The government had introduced an annual event in which the people were encouraged to donate the books that they no longer needed to the government’s collection. Tamina, too, gave away books every year. A mix and match, as she knew the guides and watchers analysed the books being given away. But she did not give away her copy of Nihar Ranjan Roy’s Bangalir Itihas, which speaks of Aryan migration, first into the northwestern part of a country and then towards its eastern, riverine delta, at a later date.

She remembered how, during a friendly visit to her house, a guide had exclaimed on spotting the book, “Oh! So, you still need that book!”

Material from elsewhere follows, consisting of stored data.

(* ===== verification/Orchestration.v ===== *)
(** * Policy orchestration ([internal/ascporchestration])

    An accepted operation is evaluated against the active policy once; the decision is kept
    with the commitment and the review it was made on, and with an approval when a person
    has to decide. An approved operation is authorized through the execution boundary. Every
    economic field comes from the tables. *)
From stdpp Require Import base gmap strings list sorting.
From Stdlib Require Import ZArith Lia Ascii.
From S2P Require Import Prelude GoText GoJSON Amounts Crypto Envelope Policy Reservation GovAction SafeTx SellerQuote Url PurchaseSpec Adaptation Intake DirectoryReader TxRetry SettlementStore Commitment ExecStore.

Open Scope Z_scope.

Definition defaultAcceptWindow : duration := 5 * Minute.
Definition maximumAcceptWindow : duration := 15 * Minute.
Definition minimumSettleWindow : duration := 30 * Minute.
Definition maximumSettleWindow : duration := 30 * 24 * Hour.
Definition deliverySafetyBuffer : duration := 2 * Minute.

Definition ErrOrchScope : error := "ASCP orchestration scope is invalid".
Definition ErrOrchNotFound : error := "ASCP orchestration record not found".
Definition ErrPolicyUnavailable : error := "active ASCP policy is unavailable".
Definition ErrOperationExpired : error := "ASCP seller quote is expired".
Definition ErrDecisionDenied : error := "ASCP policy decision denied execution".
Definition ErrApprovalPending : error := "ASCP approval is pending".
Definition ErrApprovalUnavailable : error := "ASCP approval is unavailable".
Definition ErrOrchConflict : error := "ASCP orchestration state conflicts with the request".

Record Identity := mkIdentity { idn_OrganizationID : string; idn_AgentID : string }.
Definition validIdentity (i : Identity) : bool := identifier_pattern (idn_OrganizationID i) && identifier_pattern (idn_AgentID i).
Definition orch_hash (v : string) : bool := gov_hash v false.

Record EvaluationConfig := mkEvaluationConfig {
  ec_EscrowContract : string; ec_AcceptWindow : duration; ec_SettleWindow : duration; ec_Now : time; ec_DecisionID : string; ec_ApprovalID : string }.

(** ** Deadlines *)

Definition wholePositiveSeconds (v : duration) : option Z := if (0 <? v) && (Z.rem v Second =? 0) then Some (v / Second) else None.

Definition checked_add (total : option Z) (v : Z) : option Z :=
  match total with Some t => if MaxInt64 - t <? v then None else Some (t + v) | None => None end.
Definition checkedUnixAdd (values : list Z) : option Z := foldl checked_add (Some 0) values.

Definition or_conflict {A} (x : option A) : res A := match x with Some a => Ok a | None => Err ErrOrchConflict end.

Definition DeliveryDeadlines (now : time) (quoteWork quoteVerification : Z) (acceptWindow settleWindow : duration) : res (Z * Z * Z) :=
  let nowUnix := Unix now in
  try acceptSeconds := or_conflict (wholePositiveSeconds acceptWindow) in
  try settleSeconds := or_conflict (wholePositiveSeconds settleWindow) in
  check (0 <=? nowUnix) && negb (quoteWork =? 0) && negb (quoteVerification =? 0) && (acceptWindow <=? maximumAcceptWindow) &&
        (minimumSettleWindow <=? settleWindow) && (settleWindow <=? maximumSettleWindow) else ErrOrchConflict ;;
  try deliverySeconds := or_conflict (checkedUnixAdd [quoteWork; Z.max quoteVerification 120; deliverySafetyBuffer / Second]) in
  try accept := or_conflict (checkedUnixAdd [nowUnix; acceptSeconds]) in
  try deliver := or_conflict (checkedUnixAdd [nowUnix; deliverySeconds]) in
  try deliver := (if deliver <=? accept then or_conflict (checkedUnixAdd [accept; 1]) else Ok deliver) in
  try settle := or_conflict (checkedUnixAdd [deliver; settleSeconds]) in
  check negb (accept =? 0) && (accept <? deliver) && (deliver <? settle) else ErrOrchConflict ;;
  Ok (accept, deliver, settle).

(** ** What a policy sees of the budget *)

Definition spend_amount (consumed : bool) (dimension : string) (u : StoredUse) : Z :=
  if bool_decide (su_dimension u = dimension) && counts u && Bool.eqb consumed (bool_decide (su_state u = Consumed)) then default 0 (SetString10 (su_amount u)) else 0.
Definition spend_total (uses : list StoredUse) (consumed : bool) (dimension : string) : Z :=
  foldr (fun u total => spend_amount consumed dimension u + total) 0 uses.
Definition spend_amount_ok (u : StoredUse) : bool := match SetString10 (su_amount u) with Some n => (0 <? n) && fits256 n | None => false end.

(** A refusal for an adapted purchase goes to a person. *)
Definition ReasonAdaptationRejected : Reason := "ADAPTATION_REJECTED".
Definition escalateAdaptedRejection (d : Policy.Decision) (adapted : bool) : Policy.Decision :=
  if negb adapted || negb (bool_decide (d_Outcome d = Deny)) then d
  else if bool_decide (d_Reason d = ReasonPerActionLimit) || bool_decide (d_Reason d = ReasonTaskBudget) || bool_decide (d_Reason d = ReasonDailyBudget) ||
          bool_decide (d_Reason d = ReasonRecipientNotAllowed)
  then Policy.mkDecision RequireApproval ReasonAdaptationRejected (d_PolicyVersion d)
  else d.

Definition mustChainID (v : string) : Z := match SetString10 v with Some n => Z.min n MaxUint64 | None => 0 end.

Record operationMaterial := mkMaterial { mt_Intent : StoreInput; mt_Agent : AgentRow; mt_Paused : bool; mt_Policy : option (string * option StoredPolicy) }.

Now that the government had made caste a thing of the past, would the guides and watchers not have an eye on those who had taken interest in it in the past? Handwritten notes meant extra importance. Why would one copy instead of buying the book? Does copying not deprive the writers and publishers? Why take the trouble of copying by hand, if not for secrecy? Why secrecy, if not against greater societal interest? Why secrecy, if not anti-national, if not Urban Chinese?

Why would someone want to keep bad memories alive, if not an unhappy and unsatisfied soul worthy only of a pitiable life in an electric white sanatorium?

Tamina must find a way not to destroy the copied passages and without getting caught. But before that, she desperately needed to break a happy news. She needed to keep looking energised. She went to the canteen for a cup of milk.